La ciudad y los días

Carlos Colón

ccolon@grupojoly.com

Un año más

Allí estarán hoy, todos, sin que falte nadie, esté o no esté allí, porque no hay ausencias ante la Virgen del Rocío

Esperando a la Virgen, esta mañana, no faltará nadie en la casa de los míos de la calle Almonte. Ni tan siquiera los que no están. Muy al contrario, ellos estarán allí, más presentes que nunca en los corazones de los suyos y más reales que nunca en el rostro de la Virgen cuando pase ante la casa, un año más, navegando sobre la marea de devoción almonteña -"no hay quien te lleve, Paloma"- que irrumpió en la ermita para arrebatarla de su altar y devolverla siquiera por unas horas a ese cielo, a esos árboles, a esos cantos de pájaros, a ese puro y limpio olor -cuando rompe el día y el alba tiene el pálido color de su cara- a romero, a jara, a lavanda, a enebro, a lentisco, a pino, que son su mundo. Por eso el ornato de su ráfaga son esas modestas flores que nacen sin más cuidados que los de Dios, como los lirios del campo, sus mejores campanas son los pájaros, su más auténtica música litúrgica son los tamboriles, las flautas y las sevillanas, y su incienso son los aromas más puros que le ofrenda la tierra en la que por voluntad propia quiso quedarse.

Allí estarán hoy todos, sin que falte nadie, esté o no esté allí, porque no hay ausencias ante la Virgen del Rocío, esperando que les llene -como dice el antiquísimo y hermoso himno al Espíritu Santo- esta luz que penetra las almas, esta fuente del mayor consuelo, este descanso de nuestros esfuerzos, esta tregua en los duros trabajos, esta brisa en las horas de fuego, este gozo que enjuga las lágrimas y reconforta en los duelos: los dones del Espíritu que esta Reina de Pentecostés derrama en los corazones llenándolos de una luz que nunca se extingue, por fuertes que sean los vientos de la vida.

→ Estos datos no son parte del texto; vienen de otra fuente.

(* ===== verification/Slab.v ===== *)
(** * The slab allocator of src/memory/slab.c

    Caches of equal objects carved out of page runs.  Every slab keeps a
    free list and an allocation bitmap, every cache three doubly linked lists
    of slabs (full, partial, empty) threaded through the slab table.  The page
    manager is used through [PageManager], the interface of its operations;
    [PageManagerLaws] is what the allocator relies on.  SlabPages.v shows that
    memory.c provides it.

    A [kmem_cache_t] pointer is the index of the entry of [cache_table] it
    designates; any other number is a pointer to something else ([NULL_CACHE]
    is null).  Each call is one step under its lock. *)

From S2P Require Import Prelude Memory.

(** ** The page manager, as the slab allocator sees it *)

(** [pm_alloc] is [pmm_alloc_pages_in_zone(count, MEMORY_ZONE_SLAB)],
    [pm_free] is [pmm_free_pages] and [pm_memset] is [kmemset] on physical
    memory. *)
Class PageManager (M : Type) := {
  pm_alloc : M → Z → M * Z;
  pm_free : M → Z → Z → M;
  pm_memset : M → Z → Z → Z → M
}.

(** The pages [p] of the run of [n] pages at address [a]. *)
Definition in_pages (a n p : Z) : bool := (a / PAGE_SIZE <=? p) && (p <? a / PAGE_SIZE + n).

(** A run of pages as the allocator hands them out. *)
Definition page_run (a n : Z) : Prop :=
  0 < n ∧ 0 < a ∧ a mod PAGE_SIZE = 0 ∧ a + n * PAGE_SIZE < 2 ^ 32.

"Lo que no es eterno tampoco es real", escribió Unamuno. Por eso todo es tan real -porque es eterno- ante esta Virgen de los campos, de los árboles, de los cielos, de los pájaros, de las flores, de las aguas, de las personas concretas, todas y cada una de ellas, de los amores sentidos y vividos, todos y cada uno de ellos, que son más fuertes que de la muerte, de las manos cogidas, de las lágrimas, de las risas, de los niños que vuelan sobre la marea almonteña para ser pasados por su manto, de quienes la ven por vez primera y de quienes… No… A la Virgen del Rocío, como a la Macarena, nunca se la ve por última vez. Son las parteras de las almas recién nacidas a ese Cielo en el que, como dice la Salve popular, te aman mejor.